## Exercise description
Of the entries below, restate word for word only the section that runs from the line with "zsum (map (fun kv" to the line with "Hypothesis bump_Q : forall", counting both ends.

Materials provided: Begin

Lemma complete_identity now : keeps_identity (fun m => completeAssistantMessage m now now now).
Proof.
  intros m. unfold completeAssistantMessage.
  match goal with |- context [completeAssistantTiming ?x now] =>
    destruct (assistant_timing_frame x now) as (-> & -> & _) end. cbn [with_status key from].
  by destruct (finalize_frame m None now now) as (-> & -> & _).
Qed.

Lemma complete_final now m : status (completeAssistantMessage m now now now) = Some Complete.
Proof.
  unfold completeAssistantMessage.
  match goal with |- context [completeAssistantTiming ?x now] =>
    destruct (assistant_timing_frame x now) as (_ & _ & -> & _) end. done.
Qed.

(** ** Flushing *)

Lemma flush_fields now s :
  let s' := flushStreamUpdates now s in
  pendingContent s' = [] /\ pendingReasoning s' = [] /\ flushTimer s' = false
  /\ isRequesting s' = isRequesting s /\ isStreaming s' = isStreaming s /\ sseSource s' = sseSource s
  /\ streamComplete s' = streamComplete s /\ abortController s' = abortController s
  /\ requestId s' = requestId s /\ aborted s' = aborted s /\ nextSource s' = nextSource s
  /\ same_but_last (messages s) (messages s').
Proof.
  cbv zeta. unfold flushStreamUpdates.
  destruct (pendingReasoning s) as [|a r] eqn:Er, (pendingContent s) as [|b c] eqn:Ec;
    cbn [truthy negb andb]; repeat split; try done; apply updateLast_frame, apply_pending_identity.
Qed.

Record chat_inv (s : ChatState) : Prop := {
  inv_timer : truthy (pendingContent s) || truthy (pendingReasoning s) = true -> flushTimer s = true;
  inv_stream : isStreaming s = match sseSource s with Some _ => true | None => false end;
  inv_source : match sseSource s with Some n => n < nextSource s | None => True end;
  inv_abort : match abortController s with Some a => a = requestId s | None => True end
}.

Create HintDb chat.

Ltac inv_fields H := destruct H as [?Ht ?Hs ?Hn ?Ha].

Lemma inv_messages f s : chat_inv s -> chat_inv (set_messages f s).
Proof. intros H. inv_fields H. by split. Qed.
Lemma inv_requesting b s : chat_inv s -> chat_inv (set_requesting b s).
Proof. intros H. inv_fields H. by split. Qed.
Lemma inv_complete b s : chat_inv s -> chat_inv (set_complete b s).
Proof. intros H. inv_fields H. by split. Qed.
Lemma inv_flush now s : chat_inv s -> chat_inv (flushStreamUpdates now s).
Proof.
  intros H. inv_fields H.
  destruct (flush_fields now s) as (H1 & H2 & H3 & _ & H4 & H5 & _ & H6 & H7 & _ & H8 & _).
  split; rewrite ?H1, ?H2, ?H3, ?H4, ?H5, ?H6, ?H7, ?H8; try done; discriminate.
Qed.
Lemma inv_close src s : chat_inv s -> chat_inv (closeActiveStream src s).
Proof.
  intros H. inv_fields H. destruct src as [n|]; cbn; [destruct (decide _)|]; by split.
Qed.
#[local] Hint Resolve inv_messages inv_requesting inv_complete inv_flush inv_close : chat.
(* ===== verification/FlowSums.v ===== *)
(** * The dashboard's flow graph: sums of counters

    The counters of the graph are IEEE doubles.  Sums of whole numbers stay
    exact as long as they stay below 2^53; this file proves it for a map whose
    entries accumulate a counter each, which is how the nodes and the links of
    the graph and the summary are built. *)

From S2P Require Import Prelude JsStr JsNum JsInt JsArray Flow.
From Stdlib Require Import Sorting.Permutation.

Local Open Scope Z_scope.

(** ** Sums of integers *)

Definition zsum (l : list Z) : Z := foldr Z.add 0 l.

Lemma zsum_cons x l : zsum (x :: l) = x + zsum l.
Proof. done. Qed.

Lemma zsum_app a b : zsum (a ++ b) = zsum a + zsum b.
Proof. induction a as [|x a IH]; [done|]. cbn [app]. rewrite !zsum_cons, IH. lia. Qed.

Lemma zsum_perm a b : Permutation a b -> zsum a = zsum b.
Proof. unfold zsum. induction 1; cbn [foldr]; lia. Qed.

Lemma zsum_le {X} (f g : X -> Z) l : (forall x, In x l -> f x <= g x) -> zsum (map f l) <= zsum (map g l).
Proof.
  induction l as [|x l IH]; intros H; [done|]. cbn [map]. rewrite !zsum_cons.
  pose proof (H x (or_introl eq_refl)). specialize (IH (fun y Hy => H y (or_intror Hy))). lia.
Qed.

Lemma zsum_nonneg {X} (f : X -> Z) l : (forall x, In x l -> 0 <= f x) -> 0 <= zsum (map f l).
Proof.
  intros H. replace 0 with (zsum (map (fun _ => 0) l)); [by apply zsum_le|].
  induction l as [|x l IH]; [done|]. cbn [map]. rewrite zsum_cons, IH; [done|]. intros y Hy. apply H. by right.
Qed.

Lemma zsum_scale {X} (v : Z) (f : X -> bool) l :
  zsum (map (fun x => if f x then v else 0) l) = v * zsum (map (fun x => if f x then 1 else 0) l).
Proof. induction l as [|x l IH]; [by rewrite Z.mul_0_r|]. cbn [map]. rewrite !zsum_cons, IH. destruct (f x); lia. Qed.

Lemma zsum_flat {A B} (f : A * B -> Z) (xs : A -> list B) ps :
  zsum (map f (flat_map (fun p => map (pair p) (xs p)) ps))
  = zsum (map (fun p => zsum (map (fun x => f (p, x)) (xs p))) ps).
Proof.
  induction ps as [|p ps IH]; [done|]. cbn [flat_map map]. rewrite map_app, zsum_app, zsum_cons, IH, map_map. done.
Qed.

Lemma foldl_flat {A B C} (f : C -> A -> B -> C) (xs : A -> list B) ps m :
  foldl (fun m p => foldl (fun m x => f m p x) m (xs p)) m ps
  = foldl (fun m px => f m px.1 px.2) m (flat_map (fun p => map (pair p) (xs p)) ps).
Proof.
  revert m. induction ps as [|p ps IH]; intros m; [done|]. cbn [foldl flat_map]. rewrite foldl_app, <- IH. f_equal.
  revert m. induction (xs p) as [|x l IHl]; intros m; [done|]. cbn [foldl map fst snd]. apply IHl.
Qed.

Lemma in_flat_pairs {A B} (xs : A -> list B) ps p x :
  In (p, x) (flat_map (fun p => map (pair p) (xs p)) ps) <-> In p ps /\ In x (xs p).
Proof.
  rewrite in_flat_map. split.
  - intros (p' & Hp & (y & [= -> ->] & Hy)%in_map_iff). done.
  - intros [Hp Hx]. exists p. split; [done|]. by apply in_map.
Qed.

(** ** Whole numbers a double holds exactly *)

Definition whole (x : num) : Prop := exists z, 0 <= z < 2 ^ 53 /\ x = num_of_Z z.
(** The value of a number, without its fraction. *)
Definition amount (x : num) : Z := num_to_Z x.

Lemma amount_of_Z z : 0 <= z < 2 ^ 53 -> amount (num_of_Z z) = z.
Proof.
  intros Hz. destruct z as [|p|p]; [done| |lia]. assert (exact (Zpos p)) as He by (unfold exact; cbn [Z.abs]; lia).
  pose proof (exact_digits p He) as Hd. rewrite num_of_Z_pos by done. unfold amount, num_to_Z, mant. cbv zeta.
  assert (0 < ndigits p) by (unfold ndigits; lia).
  destruct (0 <=? ndigits p - 53) eqn:E.
  - apply Z.leb_le in E. replace (ndigits p - 53) with 0 by lia. replace (53 - ndigits p) with 0 by lia.
    rewrite scale_0. lia.
  - apply Z.leb_gt in E. rewrite scale_val by lia. replace (- (ndigits p - 53)) with (53 - ndigits p) by lia.
    apply Z.div_mul. pose proof (Z.pow_pos_nonneg 2 (53 - ndigits p)). lia.
Qed.

Lemma whole_zero : whole zero.
Proof. by exists 0. Qed.

Lemma whole_bounds x : whole x -> 0 <= amount x < 2 ^ 53.
Proof. intros (z & Hz & ->). by rewrite amount_of_Z. Qed.

(** Adding whole numbers is exact below 2^53. *)
Lemma whole_add x y : whole x -> whole y -> amount x + amount y < 2 ^ 53 ->
  whole (nadd x y) /\ amount (nadd x y) = amount x + amount y.
Proof.
  intros (a & Ha & ->) (b & Hb & ->). rewrite !amount_of_Z by done. intros Hab.
  rewrite nadd_Z by (unfold exact; lia). split; [exists (a + b); split; [lia|done]|]. apply amount_of_Z. lia.
Qed.

(** ** Maps that accumulate *)

Section Accumulate.
Context {X E : Type} (key : X -> jsstr) (val : X -> num) (fresh : X -> E) (get : E -> num) (bump : E -> X -> E).
Hypothesis fresh_get : forall x, get (fresh x) = zero.
Hypothesis bump_get : forall e x, get (bump e x) = nadd (get e) (val x).

Definition acc (m : list (jsstr * E)) (x : X) : list (jsstr * E) :=
  mset (key x) (bump (default (fresh x) (mget (key x) m)) x) m.

Lemma acc_NoDup m xs : NoDup (map fst m) -> NoDup (map fst (foldl acc m xs)).
Proof. revert m. induction xs as [|x xs IH]; intros m Hm; [done|]. cbn [foldl]. by apply IH, mset_NoDup. Qed.

Definition at_key (k : jsstr) (m : list (jsstr * E)) : Z :=
  match mget k m with Some e => amount (get e) | None => 0 end.
Definition to_key (k : jsstr) (xs : list X) : Z :=
  zsum (map (fun x => if str_eqb (key x) k then amount (val x) else 0) xs).
Definition total (Q : E -> bool) (m : list (jsstr * E)) : Z :=
  zsum (map (fun kv => if Q kv.2 then amount (get kv.2) else 0) m).
Definition entries_whole (m : list (jsstr * E)) : Prop := forall k e, mget k m = Some e -> whole (get e).

Lemma at_key_default k m x : amount (get (default (fresh x) (mget k m))) = at_key k m.
Proof. unfold at_key. destruct (mget k m); [done|]. cbn. by rewrite fresh_get. Qed.

Lemma entry_whole k m x : entries_whole m -> whole (get (default (fresh x) (mget k m))).
Proof. intros Hm. destruct (mget k m) eqn:Em; cbn; [by apply (Hm k)|]. rewrite fresh_get. apply whole_zero. Qed.

Lemma acc_step m x :
  entries_whole m -> whole (val x) -> at_key (key x) m + amount (val x) < 2 ^ 53 ->
  entries_whole (acc m x)
  /\ forall k, at_key k (acc m x) = at_key k m + (if str_eqb (key x) k then amount (val x) else 0).
Proof.
  intros Hm Hx Hb. destruct (whole_add (get (default (fresh x) (mget (key x) m))) (val x)) as [Hw Ha];
    [by apply entry_whole|done|by rewrite at_key_default|]. rewrite at_key_default in Ha. unfold acc. split.
  - intros k e. destruct (decide (k = key x)) as [->|Hne].
    + rewrite mget_mset. intros <-%(inj Some). by rewrite bump_get.
    + rewrite mget_mset_ne by done. apply Hm.
  - intros k. destruct (str_eqb (key x) k) eqn:Ek.
    + apply str_eqb_eq in Ek as <-. unfold at_key at 1. by rewrite mget_mset, bump_get.
    + unfold at_key. rewrite mget_mset_ne; [lia|]. intros ->. by rewrite str_eqb_refl in Ek.
Qed.

Lemma total_mset Q k e m :
  total Q (mset k e m)
  = total Q m + (if Q e then amount (get e) else 0)
    - match mget k m with Some e0 => if Q e0 then amount (get e0) else 0 | None => 0 end.
Proof.
  unfold total. induction m as [|[k2 e2] m IH]; cbn [mset mget map snd]; [rewrite zsum_cons; cbn; lia|].
  destruct (decide (k = k2)); cbn [map snd]; rewrite !zsum_cons; [lia|]. rewrite IH. lia.
Qed.

Variable Q : E -> bool.
Hypothesis bump_Q : forall e x, Q (bump e x) = Q e.

(** The entry of a key is selected as the items of the key are. *)
Definition agree (m : list (jsstr * E)) (xs : list X) : Prop :=
  forall x e, In x xs -> mget (key x) m = Some e -> Q e = Q (fresh x).

Lemma acc_total m x :
  entries_whole m -> whole (val x) -> at_key (key x) m + amount (val x) < 2 ^ 53 -> agree m [x] ->
  total Q (acc m x) = total Q m + (if Q (fresh x) then amount (val x) else 0).
Proof.
  intros Hm Hx Hb Hag. destruct (whole_add (get (default (fresh x) (mget (key x) m))) (val x)) as [_ Ha];
    [by apply entry_whole|done|by rewrite at_key_default|]. rewrite at_key_default in Ha. unfold acc.
  rewrite total_mset, bump_Q, bump_get, Ha. unfold at_key.
  destruct (mget (key x) m) as [e|] eqn:Em; cbn [default from_option id].
  - rewrite (Hag x e) by (done || by left). destruct (Q (fresh x)); lia.
  - destruct (Q (fresh x)); lia.
Qed.

Lemma acc_agree m x xs :
  (forall y, In y xs -> key y = key x -> Q (fresh y) = Q (fresh x)) -> agree m (x :: xs) -> agree (acc m x) xs.
Proof.
  intros Hxs Hag y e Hy. unfold acc. destruct (decide (key y = key x)) as [Hk|Hne].
  - rewrite Hk, mget_mset. intros <-%(inj Some). rewrite bump_Q, (Hxs y Hy Hk).
    destruct (mget (key x) m) as [e|] eqn:Em; cbn; [|done]. apply (Hag x e); [by left|done].
  - rewrite mget_mset_ne by done. apply Hag. by right.
Qed.

Lemma to_key_nonneg k xs : Forall (fun x => whole (val x)) xs -> 0 <= to_key k xs.
Proof.
  intros H. apply zsum_nonneg. intros x Hx. rewrite Forall_forall in H.
  destruct (whole_bounds (val x)) as [? _]; [by apply H, list_elem_of_In|]. by case_match.
Qed.

(** Accumulating adds exactly, when no entry reaches 2^53. *)
Lemma accumulate m xs :
  entries_whole m -> Forall (fun x => whole (val x)) xs ->
  (forall k, at_key k m + to_key k xs < 2 ^ 53) ->
  (forall x y, In x xs -> In y xs -> key x = key y -> Q (fresh x) = Q (fresh y)) -> agree m xs ->
  entries_whole (foldl acc m xs)
  /\ total Q (foldl acc m xs) = total Q m + zsum (map (fun x => if Q (fresh x) then amount (val x) else 0) xs).
Proof.
  intros Hm Hxs. revert m Hm. induction Hxs as [|x xs Hx Hxs IH]; intros m Hm Hb HQ Hag; cbn [foldl].
  { split; [done|]. cbn. lia. }
  assert (at_key (key x) m + amount (val x) < 2 ^ 53) as Hbx.
  { pose proof (Hb (key x)) as H. pose proof (to_key_nonneg (key x) xs Hxs). unfold to_key in *. cbn [map] in H.
    rewrite zsum_cons, str_eqb_refl in H. lia. }
  destruct (acc_step m x Hm Hx Hbx) as [Hm' Hat].
  destruct (IH (acc m x) Hm') as [H1 H2].
  - intros k. rewrite Hat. specialize (Hb k). unfold to_key in *. cbn [map] in Hb. rewrite zsum_cons in Hb. lia.
  - intros y z Hy Hz. apply HQ; by right.
  - apply acc_agree; [|done]. intros y Hy Hk. apply HQ; [by right|by left|done].
  - split; [exact H1|]. rewrite H2, acc_total; [|done..|]; [cbn [map]; rewrite zsum_cons; lia|].
    intros y e [->|[]] He. apply (Hag y e); [by left|done].
Qed.

(** From an empty map. *)
Lemma accumulated xs :
  Forall (fun x => whole (val x)) xs -> (forall k, to_key k xs < 2 ^ 53) ->
  (forall x y, In x xs -> In y xs -> key x = key y -> Q (fresh x) = Q (fresh y)) ->
  entries_whole (foldl acc [] xs)
  /\ total Q (foldl acc [] xs) = zsum (map (fun x => if Q (fresh x) then amount (val x) else 0) xs).
Proof. intros Hxs Hb HQ. by apply (accumulate []). Qed.
End Accumulate.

Materials provided: End

## Answer box
  zsum (map (fun kv => if Q kv.2 then amount (get kv.2) else 0) m).
Definition entries_whole (m : list (jsstr * E)) : Prop := forall k e, mget k m = Some e -> whole (get e).

Lemma at_key_default k m x : amount (get (default (fresh x) (mget k m))) = at_key k m.
Proof. unfold at_key. destruct (mget k m); [done|]. cbn. by rewrite fresh_get. Qed.

Lemma entry_whole k m x : entries_whole m -> whole (get (default (fresh x) (mget k m))).
Proof. intros Hm. destruct (mget k m) eqn:Em; cbn; [by apply (Hm k)|]. rewrite fresh_get. apply whole_zero. Qed.

Lemma acc_step m x :
  entries_whole m -> whole (val x) -> at_key (key x) m + amount (val x) < 2 ^ 53 ->
  entries_whole (acc m x)
  /\ forall k, at_key k (acc m x) = at_key k m + (if str_eqb (key x) k then amount (val x) else 0).
Proof.
  intros Hm Hx Hb. destruct (whole_add (get (default (fresh x) (mget (key x) m))) (val x)) as [Hw Ha];
    [by apply entry_whole|done|by rewrite at_key_default|]. rewrite at_key_default in Ha. unfold acc. split.
  - intros k e. destruct (decide (k = key x)) as [->|Hne].
    + rewrite mget_mset. intros <-%(inj Some). by rewrite bump_get.
    + rewrite mget_mset_ne by done. apply Hm.
  - intros k. destruct (str_eqb (key x) k) eqn:Ek.
    + apply str_eqb_eq in Ek as <-. unfold at_key at 1. by rewrite mget_mset, bump_get.
    + unfold at_key. rewrite mget_mset_ne; [lia|]. intros ->. by rewrite str_eqb_refl in Ek.
Qed.

Lemma total_mset Q k e m :
  total Q (mset k e m)
  = total Q m + (if Q e then amount (get e) else 0)
    - match mget k m with Some e0 => if Q e0 then amount (get e0) else 0 | None => 0 end.
Proof.
  unfold total. induction m as [|[k2 e2] m IH]; cbn [mset mget map snd]; [rewrite zsum_cons; cbn; lia|].
  destruct (decide (k = k2)); cbn [map snd]; rewrite !zsum_cons; [lia|]. rewrite IH. lia.
Qed.

Variable Q : E -> bool.
Hypothesis bump_Q : forall e x, Q (bump e x) = Q e.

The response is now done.